Correspondence: Dr BA Corbett, Department of Psychiatry and Behavioral Sciences, MIND Institute, University of California, Davis, 2825 50th Street, Sacramento, CA 95817, USA. E-mail: blythe.corbett@ucdmc.ucdavis.edu

Received 31 May 2006; Revised 31 October 2006; Accepted 6 November 2006; Published online 26 December 2006.

Abstract

Modern methods that use systematic, quantitative and unbiased approaches are making it possible to discover proteins altered by a disease. To identify proteins that might be differentially expressed in autism, serum proteins from blood were subjected to trypsin digestion followed by liquid chromatography-electrospray ionization-mass spectrometry (LC-ESI-MS) on time-of-flight (TOF) instruments to identify differentially expressed peptides.

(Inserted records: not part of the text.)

(* ===== verification/Prelude.v ===== *)
(** * A verification development for spt (ssh-perma-tunnel)

    [spt] keeps SSH tunnels alive.  A configuration names profiles; an
    orchestrator runs a supervisor per profile, which picks an endpoint,
    connects to it, checks its host key, opens the profile's forwards, watches
    the session, and on any loss backs off and starts again.  Around that core
    stand the configuration with its validation and its administrator policy,
    the forwards and their limits, the ways of watching and steering the
    program (SNMP, a management interface, events), the names it serves, the
    transfer of files and its updates.  This development models these parts
    from the sources under [src/crates] and proves what makes them correct.

    ** The parts and where they are modelled

    Shared ground:
    - [Prelude]: results, panics, machine integers, durations, the random
      generator, decimal numbers, list lemmas, the tactics and hint databases.
    - [Bytes], [Text], [Float], [Ip]: byte strings and UTF-8, the operations of
      [str], the floating-point operations, addresses as text.
    - [Errors]: [Error], [ExitCode] and [Diagnostic] of [spt-core]; [Endpoint]:
      endpoints and their keys; [Address]: addresses, durations, sizes.

    The supervisor ([spt-supervisor]):
    - [StateMachine] ([state_machine.rs]), [Reconnect] ([reconnect.rs]),
      [Instability] ([instability.rs]), [RoundRobin] ([round_robin.rs]),
      [Failover] ([failover.rs]), [Session] ([session.rs]).
    - [Profile] ([profile.rs], [control.rs]): the task as a step function over
      phases (its await points) and stimuli (what wakes it), composed of the
      components above in the order the code calls them.
    - [Lives] ([profile.rs], [Drop] and the teardown; [controller.rs] of
      [spt-bin]): several supervisors of a profile, dropped at any await, over
      one session registry.
    - [Config] ([diff.rs]), [Reload] ([reload.rs]), [Orchestrator]
      ([orchestrator.rs]): differences, plans and their application under
      interleaved operations.

    Trust and forwards ([spt-trust], [spt-ssh2], [spt-ssh3], [spt-forward],
    [spt-net]):
    - [KnownHosts], [HostKey]: known_hosts, pins, trust on first use and the
      decision about a presented key.
    - [Limits], [TargetAcl], [Dynamic], [Bidir]: rate limits and source lists,
      destination lists, SOCKS and CONNECT requests, the copy of a connection.
    - [Ssh3Frame]: the frames of the SSH3 backend.
    - [Bind], [Runner]: bind modes and the start of a forward.

    The configuration ([spt-config]):
    - [Schema], [Fields]: the document and its assignable fields.
    - [Policy]: the overlay of administrator policy on the document.
    - [Validate], [ValidateProfile], [Base64]: the validator; [Crypto]
      ([crypto.rs] of [spt-ssh2], [profile_factory.rs] of [spt-bin]): the
      algorithms a session offers; [Gate]: what the overlay, the validator, the
      algorithms and the runner guarantee together, for every login of a
      profile, its endpoints and its hops.

    The SNMP agent ([spt-snmp]):
    - [Ber], [Pdu], [Message], [Usm], [Mib], [Dispatch], [Discovery], [Agent]:
      codec, values, messages, user-based security, the managed objects, the
      request handlers, the rate limit of unauthenticated replies, the agent.

    Steering and watching:
    - [McpPolicy], [McpTools], [McpServer] ([spt-mcp]): the management
      interface, its policy and redaction, its tools, its connections and their
      subscriptions.
    - [Spool] ([spt-state]), [Events], [Template] ([spt-events]): the disk queue
      with every file operation able to fail, the dispatch of events to sinks,
      the drain of a spool while pushes go on, the texts sent.

    Names, files, updates:
    - [Dns], [Hosts] ([spt-dns]): managed zones and the hosts file.
    - [Sftp] ([spt-sftp]): the client and the recursive transfers; [Calendar]:
      dates; [Ftp], [FtpSession] ([spt-ftp-translator]): the FTP translator and
      the theorems about its sessions.
    - [Updater] ([spt-updater]): releases, verification and the update cycle,
      in which the source is asked twice and the staged file read three times.

    The state directory and its API ([spt-state], [spt-status-api]):
    - [StateLock] ([lock.rs]): acquisition and release of the lock by handles
      whose steps interleave, fail and crash.
    - [StateFiles], [EventLog] ([events.rs]), [Status] ([status.rs],
      [runtime.rs]): names, directories with open handles, the daily event files
      and the status snapshots with their ring.
    - [StatusApi]: launch, authentication, rate limit and handlers, and what the
      daemon writes for them ([cli_dispatch.rs]).

    Sealed and remote configuration ([spt-config-crypt], [spt-remote-config]):
    - [SealedConfig]: envelopes, key derivation, sealing and signatures; its
      module [Toy] is the instance the witnesses run on.
    - [RemoteConfig]: the pinned download with its cache, the poller, references
      to keys, the gates on signature and encryption ([config_ops.rs]) and their
      callers ([cli_dispatch.rs]).

    ** How the code is translated

    A Rust struct is a [Record], an enum an [Inductive] with the source's
    constructors (prefixed where two enums share a name), a method a function
    from the old value to the result and the new value.  Fallible code returns
    a [Result] or an [option], code that can panic an [Outcome].  Durations and
    instants are nanoseconds in [Z]; integers of a width are [Z] with their
    wrap-around or saturation written out.  Tasks and connections are step
    functions over what can happen to them, or computations that record the
    calls they make, answered by an arbitrary environment.

    Code that is not in the repository is an argument, most often a class
    whose laws are what its documentation says and what the code relies on:
    [Rng], [Semaphore], [BytesCrate], [UsmCrypto], [SshKey], [HostHash],
    [IpNets], [HumanTime], [ByteSizes], [EventText], [EventCodec], [SemVer],
    [Crypto], [Lowercase], [Base64Crate], [TomlDoc], [SealCrypto], [ByteRng],
    [SidecarJson], and as plain parameters the JSON reader and printer, the
    matching of routes, base64, the resolver, the enumeration of interfaces,
    hashes and clocks.  [Environment] and [Outside] are what a file server, a
    client, a network or a disk answer; they have no laws.  Every theorem
    under such an assumption has a witness with a concrete
    instance.  Interfaces inside the program are classes too: [PolicySelector]
    is proved against and discharged by [boxed_policy]; [ConfigSource],
    [StateSource] and [Controller] are what the management interface is given;
    [SftpIo] is what the SFTP client needs of the monad it runs in, which the
    recursive transfers and the FTP sessions provide.

    ** What the theorems show

    - Supervision: in every reachable configuration the published state agrees
      with the await point; the registry holds one row for each supervisor
      with a session and for each that was dropped before it could take its
      row out, and no other; stopping works from everywhere; which errors are
      terminal; delays stay in their range in spite of rounding; the queue of
      disconnects is the sliding window; selection neither starves nor picks
      what it may not; a session needs authentication; a reload converges and
      a shutdown is final however operations interleave.
    - Trust: a connection goes on exactly for the keys it should, the indexed
      lookup is the plain one, a key accepted on first use is pinned.
    - Forwards: a dynamic client reaches only destinations the lists allow,
      under every spelling of an address; requests and frames are read back as
      written; no pattern of requests exceeds a configured rate.
    - Configuration: the overlay gives each field the value the precedence
      rules prescribe, and no valid configuration escapes an enforced gate.
    - SNMP: writes need an authentic request of a permitted user, verification
      is exact, messages survive the wire, whatever parses is well typed, a
      walk visits every managed object once.
    - Management and events: nothing is served without the token, every call is
      audited, redaction is exact; the spool is a bounded queue across restarts
      and failing file operations, beside the files it lost sight of; a drain
      takes out exactly what was delivered, refused for good or put aside,
      whatever is pushed meanwhile; no failed delivery goes unspooled, escaped
      values stay data.
    - Names, files, updates: the upstream is asked for unmanaged names only;
      the hosts file keeps what is not managed; a download acts within its
      root and makes only links that lead there; an FTP session uses the
      backend only after a login and only at plain paths; dates are the
      calendar's; the binary is replaced only from a release that was newer
      when it was installed, inside the window and after the required checks.
    - State and status: one process at most holds the state directory and a
      crash is reported exactly; while the file operations succeed, days come
      in order and nothing is appended after the signal to end, every accepted
      event reaches the file of its day; a flush keeps the newest copies; a
      request without the credential learns nothing of the state.
    - Sealed and remote configuration: what is sealed unseals and what is signed
      verifies, for every kind of key; what the daemon applies from a server has
      the pinned digest and passed the required signature and decryption; a
      poller applies one body at most.
    - Behaviour worth changing is stated as theorems about concrete runs,
      beside the component they concern: among them a changed forward that
      keeps the active loop spinning, an unknown override that wedges
      selection, a session row left behind by a dropped supervisor, the
      overflows of the SNMP codec, policies that share one deduplication
      state, a marker that swallows lines of the hosts file, an archive
      installed as the binary, a staged file replaced after its checks, a
      chain of links that leaves the download root, a command cut off by the
      end of a connection that runs, a late event written to a file without a
      name, a health check that does not see the tunnels, a remote
      configuration that an ETag keeps from being applied.

    ** Bounds and fuel

    Fuel stands for a bound the source has or a measure the loop decreases:
    [scan] runs [for _ in 0..n]; the byte loops of [Ber] and [Pdu] run at most
    eight and five times, as the width of the number allows, and those over
    arcs and bindings once per byte ([decode_arcs_fuel],
    [bindings_loop_ends]); bucket loops once per request; [evict_while] and
    [drain_loop] once per queue entry; the template and whitespace loops once
    per character; [glob_fuel] bounds the wildcard loop by pattern and text; a
    walk of the MIB ends within the number of its objects; [read_fuel_enough]
    shows that the FTP line reader never runs out; [event_log_exact] gives the
    number of steps in which the event writer ends.  A recursive download has
    no bound, since a server may nest directories without end: its theorem
    holds for every fuel.  [boxed_ok] keeps the [usize] cursors away from
    their wrap at [2^64]; [next_delay_bounds] is stated for ceilings below
    [2^50] ms, far above any configurable delay.

    ** What is not modelled

    Logging and metrics; the transports (russh, QUIC, HTTP/3, TLS, HTTP) and
    the sockets around them; the command line, the terminal interface and the
    service managers, which are glue over the parts above and the operating
    system; loading, migrating and editing TOML, which is serde and file
    effects; cryptography; the bounded waits of a teardown, which show only as
    a later clock reading; the vault and the keychain.  Candidates for more
    work are the SSH3 channel handling, the UDP flow table and the vault. *)

From Stdlib Require Export ZArith Lia Bool Ascii String.
From stdpp Require Export base list strings gmap pretty sorting.
Lemma trim_free s : ws_free s = true -> trim s = s.
Proof.
  intros Hs. unfold trim. rewrite trim_start_free by by apply ws_free_head. by apply trim_end_free.
Qed.

(** ** Lemmas: lines *)

Lemma split_on_join c s t :
  exists init x y rest, split_on c s = init ++ [x] /\ split_on c t = y :: rest
    /\ split_on c (s +:+ t) = init ++ [(x +:+ y)%string] ++ rest.
Proof.
  induction s as [|a s (init & x & y & rest & Es & Et & Est)].
  - pose proof (split_on_nonempty c t). destruct (split_on c t) as [|y rest] eqn:Et; [done|].
    exists [], ""%string, y, rest. by rewrite !str_nil_app.
  - rewrite str_cons_app. cbn [split_on]. rewrite Es, Est.
    destruct init as [|i init]; cbn [app]; destruct (Ascii.eqb a c).
    + by exists [""%string], x, y, rest.
    + exists [], (String a x), y, rest. by rewrite str_cons_app.
    + by exists (""%string :: i :: init), x, y, rest.
    + by exists (String a i :: init), x, y, rest.
Qed.

Lemma lines_of_cons p r : r <> [] -> lines_of (p :: r) = strip_cr p :: lines_of r.
Proof. by destruct r. Qed.

Lemma lines_of_app l r : r <> [] -> lines_of (l ++ r) = (strip_cr <$> l) ++ lines_of r.
Proof.
  intros Hr. induction l as [|p l IH]; [done|]. cbn [app fmap list_fmap].
  rewrite lines_of_cons by (by destruct l, r). by rewrite IH.
Qed.
(* ===== verification/StateMachine.v ===== *)
(** * The profile state machine

    Models [crates/spt-supervisor/src/state_machine.rs]: the thirteen profile
    states, the nineteen stimuli, the transition function [step] and the
    transition table of the module's documentation, which the last theorem
    compares with the code cell by cell. *)

From S2P Require Import Prelude.

(** ** States and events *)

Inductive ProfileStateName :=
| Disabled
| Idle
| Resolving
| Connecting
| Authenticating
| EstablishingForwards
| Active
| Degraded
| Reconnecting
| FailingOver
| Unstable
| Stopping
| Stopped.

#[global] Instance ProfileStateName_eq_dec : EqDecision ProfileStateName.
Proof. solve_decision. Defined.

(** [ProfileStateName::is_terminal]. *)
Definition is_terminal (s : ProfileStateName) : bool :=
  match s with Stopped | Disabled => true | _ => false end.

(** [Display for ProfileStateName]. *)
Definition state_display (s : ProfileStateName) : string :=
  match s with
  | Disabled => "disabled"
  | Idle => "idle"
  | Resolving => "resolving"
  | Connecting => "connecting"
  | Authenticating => "authenticating"
  | EstablishingForwards => "establishing_forwards"
  | Active => "active"
  | Degraded => "degraded"
  | Reconnecting => "reconnecting"
  | FailingOver => "failing_over"
  | Unstable => "unstable"
  | Stopping => "stopping"
  | Stopped => "stopped"
  end.

(** The stimuli, [state_machine::ProfileEvent]; the constructors carry an [E]
    prefix because [Stopped] is also the name of a state. *)
Inductive SmEvent :=
| EStart
| EDisable
| EStop
| EStopped
| EResolveOk
| EResolveFail
| EConnectOk
| EConnectFail
| EAuthOk
| EAuthFail
| EForwardsUp
| EForwardUp
| EForwardDown
| ESessionLost
| EInstabilityHit
| EInstabilityClear
| EFailoverPick
| EEndpointReady
| ERetryNow.

#[global] Instance SmEvent_eq_dec : EqDecision SmEvent.
Proof. solve_decision. Defined.

(** ** The machine *)

Record ProfileStateMachine := mkSM { sm_state : ProfileStateName }.

Definition sm_new : ProfileStateMachine := mkSM Idle.
Definition sm_disabled : ProfileStateMachine := mkSM Disabled.

(** The [match (self.state, event)] of [step], arm by arm and in its order. *)
Definition next_state (s : ProfileStateName) (e : SmEvent) : option ProfileStateName :=
  match e with
  | EDisable => if negb (is_terminal s) then Some Disabled else None
  | EStop =>
      match s with Stopping | Stopped | Disabled => None | _ => Some Stopping end
  | EStopped => match s with Stopping => Some Stopped | _ => None end
  | EStart => match s with Idle => Some Resolving | _ => None end
  | EResolveOk => match s with Resolving => Some Connecting | _ => None end
  | EResolveFail => match s with Resolving => Some Reconnecting | _ => None end
  | EConnectOk => match s with Connecting => Some Authenticating | _ => None end
  | EConnectFail => match s with Connecting => Some Reconnecting | _ => None end
  | EAuthOk => match s with Authenticating => Some EstablishingForwards | _ => None end
  | EAuthFail => match s with Authenticating => Some Reconnecting | _ => None end
  | EForwardsUp =>
      match s with EstablishingForwards | Degraded | Unstable => Some Active | _ => None end
  | EForwardDown =>
      match s with
      | EstablishingForwards => Some Degraded
      | Active => Some Degraded
      | Unstable => Some Degraded
      | _ => None
      end
  | EForwardUp => match s with Degraded => Some Active | Unstable => Some Active | _ => None end
  | ESessionLost =>
      match s with
      | Active | Degraded | EstablishingForwards | Unstable => Some Reconnecting
      | _ => None
      end
  | EInstabilityHit =>
      match s with Active | Degraded | EstablishingForwards => Some Unstable | _ => None end
  | EInstabilityClear => match s with Unstable => Some Active | _ => None end
  | EFailoverPick => match s with Reconnecting | FailingOver => Some FailingOver | _ => None end
  | EEndpointReady => match s with Reconnecting | FailingOver => Some Resolving | _ => None end
  | ERetryNow => match s with Reconnecting => Some Resolving | _ => None end
  end.

(** [ProfileStateMachine::step]: the result and the machine afterwards. *)
Definition sm_step (sm : ProfileStateMachine) (e : SmEvent)
  : Result ProfileStateName ProfileStateName * ProfileStateMachine :=
  match next_state (sm_state sm) e with
  | Some s => (Ok s, mkSM s)
  | None => (Err (sm_state sm), sm)
  end.

(** A sequence of stimuli, rejected ones being no-ops for the caller. *)
Definition sm_run (sm : ProfileStateMachine) (es : list SmEvent) : ProfileStateMachine :=
  foldl (fun m e => (sm_step m e).2) sm es.

(** The states in which a session is up. *)
Definition session_up (s : ProfileStateName) : bool :=
  match s with EstablishingForwards | Active | Degraded | Unstable => true | _ => false end.

(** ** The documented transition table

    The table of the module's documentation, row by row; a dash is [None].
    It has a column for every state but [Disabled] and [Stopped]. *)
Definition doc_table (e : SmEvent) (s : ProfileStateName) : option ProfileStateName :=
  match e, s with
  | EStart, Idle => Some Resolving
  | EResolveOk, Resolving => Some Connecting
  | EResolveFail, Resolving => Some Reconnecting
  | EConnectOk, Connecting => Some Authenticating
  | EConnectFail, Connecting => Some Reconnecting
  | EAuthOk, Authenticating => Some EstablishingForwards
  | EAuthFail, Authenticating => Some Reconnecting
  | EForwardsUp, EstablishingForwards => Some Active
  | EForwardDown, (Active | Degraded | Unstable) => Some Degraded
  | EForwardUp, (Degraded | Unstable) => Some Active
  | ESessionLost, (EstablishingForwards | Active | Degraded | Unstable) => Some Reconnecting
  | EInstabilityHit, (EstablishingForwards | Active | Degraded) => Some Unstable
  | EInstabilityClear, Unstable => Some Active
  | EFailoverPick, (Reconnecting | FailingOver) => Some FailingOver
  | EEndpointReady, (Reconnecting | FailingOver) => Some Resolving
  | ERetryNow, Reconnecting => Some Resolving
  | EStop, (Idle | Resolving | Connecting | Authenticating | EstablishingForwards | Active
           | Degraded | Reconnecting | FailingOver | Unstable) => Some Stopping
  | EStopped, Stopping => Some Stopped
  | EDisable, (Idle | Resolving | Connecting | Authenticating | EstablishingForwards | Active
              | Degraded | Reconnecting | FailingOver | Unstable) => Some Disabled
  | _, _ => None
  end.

(** The cells in which the code departs from the table. *)
Definition divergent_cells : list (SmEvent * ProfileStateName) :=
  [ (EForwardsUp, Degraded); (EForwardsUp, Unstable);
    (EForwardDown, EstablishingForwards); (EForwardDown, Degraded);
    (EDisable, Stopping) ].

(** ** Lemmas *)

Lemma sm_step_state sm e :
  sm_state (sm_step sm e).2 = default (sm_state sm) (next_state (sm_state sm) e).
Proof. unfold sm_step. by destruct (next_state _ e). Qed.

Lemma sm_run_snoc sm es e : sm_run sm (es ++ [e]) = (sm_step (sm_run sm es) e).2.
Proof. unfold sm_run. by rewrite foldl_app. Qed.

Lemma sm_run_app sm es es' : sm_run sm (es ++ es') = sm_run (sm_run sm es) es'.
Proof. unfold sm_run. by rewrite foldl_app. Qed.

Lemma next_state_terminal s e : is_terminal s = true -> next_state s e = None.
Proof. by destruct s, e. Qed.

(** A session comes up only through [AuthOk], and every other accepted event
    that ends in a session-up state started from one. *)
Lemma session_up_step s e s' :
  next_state s e = Some s' -> session_up s' = true ->
  session_up s = true \/ (e = EAuthOk /\ s = Authenticating).
Proof. destruct s, e; cbn; intros [= <-]; cbn; auto. Qed.

(** A run that authenticated and stayed up can be extended by one stimulus. *)
Lemma extend_up_run es e :
  session_up (sm_state (sm_run sm_new (es ++ [e]))) = true ->
  (exists pre post,
    es = pre ++ EAuthOk :: post /\
    sm_state (sm_run sm_new pre) = Authenticating /\
    forall k, session_up (sm_state (sm_run sm_new (pre ++ EAuthOk :: take k post))) = true) ->
  exists pre post,
    es ++ [e] = pre ++ EAuthOk :: post /\
    sm_state (sm_run sm_new pre) = Authenticating /\
    forall k, session_up (sm_state (sm_run sm_new (pre ++ EAuthOk :: take k post))) = true.
Proof.
  intros Hend (pre & post & -> & Ha & Hall). rewrite <- app_assoc in Hend.
  exists pre, (post ++ [e]). split_and!; [by rewrite <- app_assoc|done|].
  intros k. destruct (decide (k <= length post)%nat).
  - rewrite take_app_le by done. apply Hall.
  - by rewrite take_ge by (rewrite length_app; cbn; lia).
Qed.

#[export] Hint Rewrite sm_step_state sm_run_snoc : spt_rw.

(** ** Theorems *)

(** the terminal states are exactly the states no stimulus leaves:
    [Stopped] and [Disabled] absorb every event sequence, and every other
    state has an outgoing transition. *)
Theorem terminal_absorbing (s : ProfileStateName) :
  is_terminal s = true <-> forall es, sm_state (sm_run (mkSM s) es) = s.
Proof.
  split.
  - intros Ht es. induction es as [|e es IH] using rev_ind; [done|].
    rewrite sm_run_snoc, sm_step_state, IH.
    by rewrite next_state_terminal.
  - intros H. pose proof (H [EDisable]) as Hd. pose proof (H [EStop]).
    by destruct s.
Qed.

(** C9: a session is only ever up after an accepted authentication. Whenever a
    run from the initial state ends in [EstablishingForwards], [Active],
    [Degraded] or [Unstable], the sequence contains an [AuthOk] that was taken
    in [Authenticating], and the machine stayed in session-up states from
    there to the end. *)
Theorem session_up_requires_auth (es : list SmEvent) :
  session_up (sm_state (sm_run sm_new es)) = true ->
  exists pre post,
    es = pre ++ EAuthOk :: post /\
    sm_state (sm_run sm_new pre) = Authenticating /\
    forall k, session_up (sm_state (sm_run sm_new (pre ++ EAuthOk :: take k post))) = true.
Proof.
  induction es as [|e es IH] using rev_ind; [done|]. intros Hup. pose proof Hup as Hend.
  rewrite sm_run_snoc, sm_step_state in Hup.
  destruct (next_state (sm_state (sm_run sm_new es)) e) as [s'|] eqn:E; cbn [default] in Hup.
  2:{ by apply extend_up_run, IH. }
  destruct (session_up_step _ _ _ E Hup) as [Hprev|[-> Hauth]]; [by apply extend_up_run, IH|].
  exists es, []. split_and!; [done..|]. intros k. by rewrite take_nil.
Qed.

Lemma session_up_requires_auth_witness :
  session_up (sm_state (sm_run sm_new [EStart; EResolveOk; EConnectOk; EAuthOk; EForwardsUp]))
    = true /\
  exists pre post,
    [EStart; EResolveOk; EConnectOk; EAuthOk; EForwardsUp] = pre ++ EAuthOk :: post /\
    sm_state (sm_run sm_new pre) = Authenticating /\
    forall k, session_up (sm_state (sm_run sm_new (pre ++ EAuthOk :: take k post))) = true.
Proof. split; [reflexivity|]. apply (session_up_requires_auth _). reflexivity. Defined.

(** no non-terminal state is a trap. From each of them some sequence of at
    most two stimuli shuts the machine down, and, unless it is already
    stopping, some sequence of at most six brings it to [Active]. *)
Theorem no_trap_state (s : ProfileStateName) :
  is_terminal s = false ->
  (exists es, (length es <= 2)%nat /\ sm_state (sm_run (mkSM s) es) = Stopped) /\
  (s <> Stopping ->
   exists es, (length es <= 6)%nat /\ sm_state (sm_run (mkSM s) es) = Active).
Proof.
  intros Ht. split.
  - exists match s with Stopping => [EStopped] | _ => [EStop; EStopped] end.
    destruct s; cbn; try done; split; try done; lia.
  - intros Hs.
    exists match s with
      | Idle => [EStart; EResolveOk; EConnectOk; EAuthOk; EForwardsUp]
      | Resolving => [EResolveOk; EConnectOk; EAuthOk; EForwardsUp]
      | Connecting => [EConnectOk; EAuthOk; EForwardsUp]
      | Authenticating => [EAuthOk; EForwardsUp]
      | EstablishingForwards | Degraded | Unstable => [EForwardsUp]
      | Reconnecting | FailingOver =>
          [EEndpointReady; EResolveOk; EConnectOk; EAuthOk; EForwardsUp]
      | _ => []
      end.
    destruct s; cbn; try done; split; try done; lia.
Qed.

Lemma no_trap_state_witness :
  is_terminal FailingOver = false /\
  ((exists es, (length es <= 2)%nat /\ sm_state (sm_run (mkSM FailingOver) es) = Stopped) /\
   (FailingOver <> Stopping ->
    exists es, (length es <= 6)%nat /\ sm_state (sm_run (mkSM FailingOver) es) = Active)).
Proof. split; [reflexivity|]. apply no_trap_state. reflexivity. Defined.

(** the code and the documented table agree on every cell of the table
    except five: the code also takes [ForwardsUp] in [Degraded] and [Unstable],
    takes [ForwardDown] in [EstablishingForwards], rejects it in [Degraded],
    and takes [Disable] in [Stopping]. *)
Theorem doc_table_agreement (e : SmEvent) (s : ProfileStateName) :
  s <> Disabled -> s <> Stopped ->
  (next_state s e = doc_table e s <-> (e, s) ∉ divergent_cells).
Proof.
  intros Hd Hs. split.
  - intros Heq Hin. unfold divergent_cells in Hin.
    repeat (apply elem_of_cons in Hin as [[= -> ->]|Hin]; [by cbn in Heq|]).
    by apply not_elem_of_nil in Hin.
  - intros Hout. destruct s, e; try done; exfalso; apply Hout; unfold divergent_cells;
      repeat ((by apply list_elem_of_here) || apply list_elem_of_further).
Qed.

Lemma doc_table_agreement_witness :
  Active <> Disabled /\ Active <> Stopped /\
  (next_state Active EForwardDown = doc_table EForwardDown Active
   <-> (EForwardDown, Active) ∉ divergent_cells).
Proof. split; [done|]. split; [done|]. apply doc_table_agreement; done. Defined.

Children with autism 4–6 years of age (n=69) were compared to typically developing children (n=35) with similar age and gender distributions. A total of 6348 peptide components were quantified. Of these, five peptide components corresponding to four known proteins had an effect size >0.99 with a P<0.05 and a Mascot identification score of 30 or greater for autism compared to controls. The four proteins were: Apolipoprotein (apo) B-100, Complement Factor H Related Protein (FHR1), Complement C1q and Fibronectin 1 (FN1). In addition, apo B-100 and apo A-IV were higher in children with high compared to low functioning autism. Apos are involved in the transport of lipids, cholesterol and vitamin E. The complement system is involved in the lysis and removal of infectious organisms in blood, and may be involved in cellular apoptosis in brain. Despite limitations of the study, including the low fold changes and variable detection rates for the peptide components, the data support possible differences of circulating proteins in autism, and should help stimulate the continued search for causes and treatments of autism by examining peripheral blood.